Quoiqu’elle ne cite jamais David Bowie en référence, lui préférant Madonna pour modèle, son propos s’instille continuellement en elle. À l’instar de Bowie, Rina Sawayama interroge, à travers les frontières mouvantes de la sexualité, les possibilités infinies de se créer un territoire propre par des identités multiples et contradictoires. À la fois éponge et caméléon, la chanteuse et mannequin prônant la pansexualité ne se refuse à aucun genre musical dans les douze nouveaux titres de son album. Jusqu’à l’avènement de cette jeune artiste révélée en plein confinement planétaire, on ne savait pas que l’on pouvait à la fois embrasser le metal et la pop bubble-gum dans un même morceau. Ayant ajouté la country à un éventail balayant toutes les facettes de la pop music occidentale, la star en herbe fait une offre alléchante à l’industrie musicale en s’affichant de manière désinhibée sur le dancefloor. Le marché est désormais entre ses mains. Acceptera-t-elle que la prochaine Madonna ait poussé son premier cri au pays du Soleil-Levant ? Pour une partie du public, c’est une évidence déjà acquise à écouter le titre “The Hell” où, sur un riff de guitare à faire se pâmer les fans de Van Halen, la chanteuse ouvre la boîte de Pandore. Rien n’est laissé au hasard dans ce concentré de ce que la pop music a pu produire de plus irrésistible depuis les années 1980, les synthés de “Beat It” (Michael Jackson) posés sur la robe de mariée de “Like a Virgin” (Madonna), le tout rappelant que les paillettes peuvent s’accommoder d’une paire de santiags quand il s’agit de roder son parquet (verni). Qu’on se le tienne pour dit : avec cet album, Rina Sawayama compte bien prendre sa revanche.
Dans son premier album, elle chantait déjà sa volonté de revanche sociale avec la chanson “Comme des garçons”. C’est bien la seule fois où cette chanteuse qui avoue n’en avoir jamais parlé sinon a évoqué la présence d’un homme dans une de ses chansons. “J’ai vécu dans la même chambre que ma mère jusqu’à l’âge de 15 ans et elle a toujours occupé une place importante dans ma vie”, confie celle dont la question du père a été évacuée à l’adolescence. Quelques années après avoir quitté le Japon pour s’installer en Angleterre, ses parents divorcent. Élevée par sa mère, la petite voit sa mère trimer. “Nos relations ont été conflictuelles quand j’étais plus jeune, poursuit-elle. Je ne l’appréciais pas toujours, de même que je lui en voulais de vouloir concilier plusieurs emplois pour subvenir à nos besoins. Je la voyais se coucher à 22 heures et se réveiller à 2 heures du matin pour aller bosser et elle trouvait quand même le temps de me préparer un joli déjeuner pour l’école. Je sais aujourd’hui ce que je lui dois : mon éthique de travail.”

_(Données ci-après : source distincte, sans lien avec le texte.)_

(** The retry loop: [once n] is the load of the n-th attempt, [cancelled n]
    whether the context ends during the delay after it; [None] when the fuel
    runs out. *)
Fixpoint load_loop (once : nat → loaded) (cancelled : nat → bool) (fuel attempt : nat) (prev : option (option string)) : option loaded :=
  match fuel with
  | O => None
  | S fuel' =>
      match once attempt with
      | (_, Some (ErrTransient key etag)) =>
          let same := match prev, etag with Some (Some p), Some e => bool_decide (p = e) | _, _ => false end in
          if same || (loadStateMaxAttempts <=? attempt) then Some (None, Some (ErrMissing key))
          else if cancelled attempt then Some (None, Some ErrCancelled)
          else load_loop once cancelled fuel' (S attempt) (Some etag)
      | r => Some r
      end
  end.

Definition LoadWorkflowState (once : nat → loaded) (cancelled : nat → bool) : option loaded :=
  load_loop once cancelled loadStateMaxAttempts 1 None.

(** *** Tombstones *)

(** The store operations as arguments: whether the transaction commits, and
    the read of the metadata row after it ([None] for an error). *)
Definition MarkAsTamperFailed (now : Z) (actorID : string) (opts : Options) (prior : option State) (cause : string)
    (commit : TransactionalRequest → bool) (refresh : option StateResponse) : option State :=
  let s := default (NewState opts) prior in
  if hasTamperMarker s then Some s
  else
    let s := AddToHistory (NewExecutionCompleted now
               (mkExecutionCompleted STATUS_FAILED (Some (mkFailureDetails ErrorTypeHistoryTampered cause)))) s in
    match GetSaveRequest actorID s with
    | Ok req =>
        if commit req then
          let s := ResetChangeTracking s in
          Some match refresh with
               | None => set_metadataETagSeen false (set_metadataETag None s)
               | Some r => SetMetadataETag (sr_ETag r) s
               end
        else None
    | _ => None
    end.

End state.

Tout en s’essayant au rap avec le groupe Lazzy Lion, Rina Sawayama traîne sur les bancs de Cambridge où, après avoir étudié la sociologie et la psychologie, elle finit diplômée en sciences politiques. “La musique a toujours occupé une place importante dans ma vie. Quand j’étais adolescente, il m’arrivait de partir seule voir des spectacles à Paris. Je me souviens que la pop m’obsédait littéralement. Je ne ratais rien de l’actualité dans les charts. Même si je savais que je ne voulais pas être banquière quand je suis sortie de Cambridge, il m’a fallu un long temps de gestation durant ma vingtaine pour en être sûre. C’était l’époque où j’enchaînais les petits boulots, de prothésiste ongulaire à mannequin. Je pense que le fait d’avoir connu des emplois et des carrières plus traditionnels m’a vraiment influencée et m’a donné une perspective différente.” Sa rencontre avec le producteur Clarence Clarity va lui mettre le pied à l’étranger. Après un premier EP en 2017, elle publie enfin son premier album trois ans plus tard.

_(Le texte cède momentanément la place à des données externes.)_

Lemma filter_segments f ops segs :
  segments_ok segs → (f, ops) ∈ segs → filter (λ o, key_family (op_key o) = f) (concat segs.*2) = ops.
Proof.
  intros [Hs Hn] Hin. induction Hs as [|[g l] segs Hg Hs IH]; [by apply elem_of_nil in Hin|].
  rewrite fmap_cons in Hn. apply list.NoDup_cons in Hn as [Hn1 Hn2]. simpl. rewrite list.filter_app.
  apply elem_of_cons in Hin as [[= <- <-]|Hin].
  - rewrite filter_family_same by done. rewrite filter_segments_other by done. apply app_nil_r.
  - rewrite (filter_family_other f g); [by apply IH|done|]. intros ->. apply Hn1.
    apply list_elem_of_fmap. by exists (g, ops).
Qed.

(** The rows of a family after the transaction. *)
Lemma segment_lookup f ops segs m k :
  segments_ok segs → (f, ops) ∈ segs → key_family k = f →
  apply_ops (concat segs.*2) m !! k = apply_ops ops m !! k.
Proof. intros Hs Hin Hk. by rewrite (apply_ops_family f), (filter_segments f ops) by done. Qed.

(** No transaction adds rows of other keys. *)
Lemma segment_known segs m k :
  segments_ok segs → is_Some (apply_ops (concat segs.*2) m !! k) → known_key k ∨ is_Some (m !! k).
Proof.
  intros [Hs _] Hk. destruct (decide (k ∈ op_key <$> concat segs.*2)) as [Hin|Hin].
  2:{ right. by rewrite apply_ops_notin in Hk by done. }
  left. clear Hk. apply list_elem_of_fmap in Hin as (o & -> & Ho).
  induction Hs as [|[f ops] segs Hf _ IH]; [by apply elem_of_nil in Ho|]. simpl in Ho.
  apply elem_of_app in Ho as [Ho|Ho]; [|by apply IH]. unfold in_family in Hf.
  rewrite list.Forall_forall in Hf. by destruct (Hf o Ho).
Qed.

(** ** The rows of one slice *)

Section table.
Context {A : Type} (dec : string → option A) (f : family) (p : string).
Context (Hp : prefix_of f = Some p).
Implicit Types (xs : list A) (m : gmap string string).

Notation entry_key := (entry_key p).

(** The rows are those of the slice and no others. *)
Definition table_exact xs m : Prop :=
  ∀ i, match xs !! i with
       | Some x => ∃ d, m !! entry_key i = Some d ∧ dec d = Some x
       | None => m !! entry_key i = None
       end.

(** The elements before the added ones have their rows; other rows are among
    those that the next save deletes or overwrites. *)
Record table_tracks xs (added removed : nat) m : Prop := {
  tt_added : added ≤ length xs;
  tt_rows : ∀ i x, i < length xs - added → xs !! i = Some x →
    ∃ d, m !! entry_key i = Some d ∧ dec d = Some x;
  tt_stale : ∀ i, is_Some (m !! entry_key i) → i < (length xs - added) `max` removed }.

(** The encoder yields rows of the elements. *)
Definition data_decodes xs (added : nat) (data : Z → res string) : Prop :=
  ∀ i x d, length xs - added ≤ i → xs !! i = Some x → data (Z.of_nat i) = Ok d → dec d = Some x.

Lemma entry_key_inj i j : entry_key i = entry_key j → i = j.
Proof. unfold entry_key. intros Hk. apply getMultiEntryKeyName_inj in Hk. lia. Qed.

Lemma uint64_of_nat i : uint64_of (Z.of_nat i) = N.of_nat i.
Proof. unfold uint64_of. rewrite (proj2 (Z.ltb_ge _ _)) by lia. lia. Qed.

Lemma upserts_spec data n : ∀ i ops, upserts p data (Z.of_nat i) n = Ok ops →
  ∃ ds, length ds = n ∧ ops = imap (λ j d, Upsert (entry_key (i + j)) d None) ds ∧
        (∀ j d, ds !! j = Some d → data (Z.of_nat (i + j)) = Ok d).
Proof.
  induction n as [|n IH]; intros i ops Hu; simpl in Hu.
  { injection Hu as <-. by exists []. }
  destruct (data (Z.of_nat i)) as [d| |] eqn:Hd; simpl in Hu; try done.
  replace (Z.of_nat i + 1)%Z with (Z.of_nat (S i)) in Hu by lia.
  destruct (upserts p data (Z.of_nat (S i)) n) as [ops'| |] eqn:Hops; simpl in Hu; try done.
  injection Hu as <-. destruct (IH _ _ Hops) as (ds & Hl & -> & Hds).
  exists (d :: ds). split_and!; [by simpl; rewrite Hl| |].
  - rewrite imap_cons, Nat.add_0_r. unfold entry_key at 1. rewrite uint64_of_nat. f_equal.
    apply imap_ext. intros j x _. simpl. by rewrite Nat.add_succ_r.
  - intros [|j] x Hx; simplify_eq/=; [by rewrite Nat.add_0_r|].
    rewrite Nat.add_succ_r. by apply (Hds j).
Qed.

Lemma deletes_spec len removed o :
  o ∈ deletes p len removed ↔ ∃ i, len ≤ i < removed ∧ o = Delete (entry_key i).
Proof.
  unfold deletes. rewrite list_elem_of_fmap. split.
  - intros (i & -> & Hi). apply elem_of_seq in Hi. exists i. split; [lia|done].
  - intros (i & Hi & ->). exists i. split; [done|]. apply elem_of_seq. lia.
Qed.

Lemma entry_keys_NoDup (js : list nat) : NoDup js → NoDup (entry_key <$> js).
Proof. intros Hn. apply NoDup_fmap_2; [|done]. intros i j. apply entry_key_inj. Qed.

(** The operations of a save on this slice. *)
Lemma entry_operations_spec data len added removed ops :
  added ≤ len → entry_operations p data len added removed = Ok ops →
  ∃ ds, length ds = added ∧
    ops = imap (λ j d, Upsert (entry_key (len - added + j)) d None) ds ++ deletes p len removed ∧
    (∀ j d, ds !! j = Some d → data (Z.of_nat (len - added + j)) = Ok d).
Proof.
  intros Hl. unfold entry_operations.
  replace (Z.of_nat len - Z.of_nat added)%Z with (Z.of_nat (len - added)) by lia.
  destruct (upserts _ _ _ _) as [ups| |] eqn:Hu; simpl; try done. intros [= <-].
  destruct (upserts_spec _ _ _ _ Hu) as (ds & Hlen & -> & Hds). by exists ds.
Qed.

Lemma imap_keys k (ds : list string) :
  op_key <$> imap (λ j d, Upsert (entry_key (k + j)) d None) ds = entry_key <$> seq k (length ds).
Proof.
  revert k; induction ds as [|d ds IH]; intros k; [done|]. rewrite imap_cons, !fmap_cons. simpl.
  rewrite Nat.add_0_r. f_equal. rewrite <-IH. f_equal. apply imap_ext. intros j x _. simpl.
  by rewrite Nat.add_succ_r.
Qed.

Lemma delete_keys len removed : op_key <$> deletes p len removed = entry_key <$> seq len (removed - len).
Proof. unfold deletes. rewrite <-list_fmap_compose. done. Qed.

La mannequin qui pose pour Versace, défile pour Balmain et s’affiche au premier rang des fashion weeks dans des tenues délirantes vient de taper dans l’œil d’Elton John. Le chanteur annobli par la Reine ne cesse de dire tout le bien qu’il pense de la jeune artiste, citant son premier album en référence pour l’année 2020. Il s’insurge même publiquement quand les cérémonies du Mercury Prize et des Brit Awards la rayent de leurs listes car elle ne possède pas — malgré vingt-cinq années de résidence — la nationalité britannique. Avec la chanteuse de country Kacey Musgraves aux quatre Grammy Awards, le soutien d’Elton John, avec lequel elle finira par enregistrer le duo “Chosen Family”, est inestimable. Suite à la déferlante du hashtag #SawayamaIsBritish, l’association British Phonographic Industry (BPI) acceptera de modifier les règles pour que tous les artistes vivant en Angleterre depuis cinq ans puissent concourir à ces prix prestigieux. Le 1er août 2020, Elton John s’en réjouira à travers un nouveau message sur Twitter : “Ses talents ont été façonnés par un mélange interculturel d’influences musicales, et la Grande-Bretagne est un endroit plus riche grâce à sa création musicale. Nous devons reconnaître les artistes comme Rina parce qu’ils reflètent la magnifique diversité du monde que nous partageons.”
Désormais prise en main par Stuart Price, auquel on doit l’al- bum de Madonna Confessions on a Dance Floor (2005) et d’autres pépites pour sa concurrente Kylie Minogue, Rina Sawayama a les coudées franches pour partir à l’assaut des charts. Il lui restera à explorer le sens qu’elle a voulu donner au titre de son album. “Hold the Girl vient d’une chanson que j’ai écrite après une séance de thérapie au cours de laquelle j’ai enfin compris l’attention que je devais porter à l’enfant que j’avais été pour me réconcilier avec moi-même. Je suis entrée en studio emplie de cette émotion”, nous explique-t-elle. La fille, c’était la gamine qui, à 5 ans, quittait à jamais le Japon. On ne sait quelles musiques l’ont bercée alors.
RINA SAWAYAMA, HOLD THE GIRL, Dirty Hit, sortie le 16 septembre.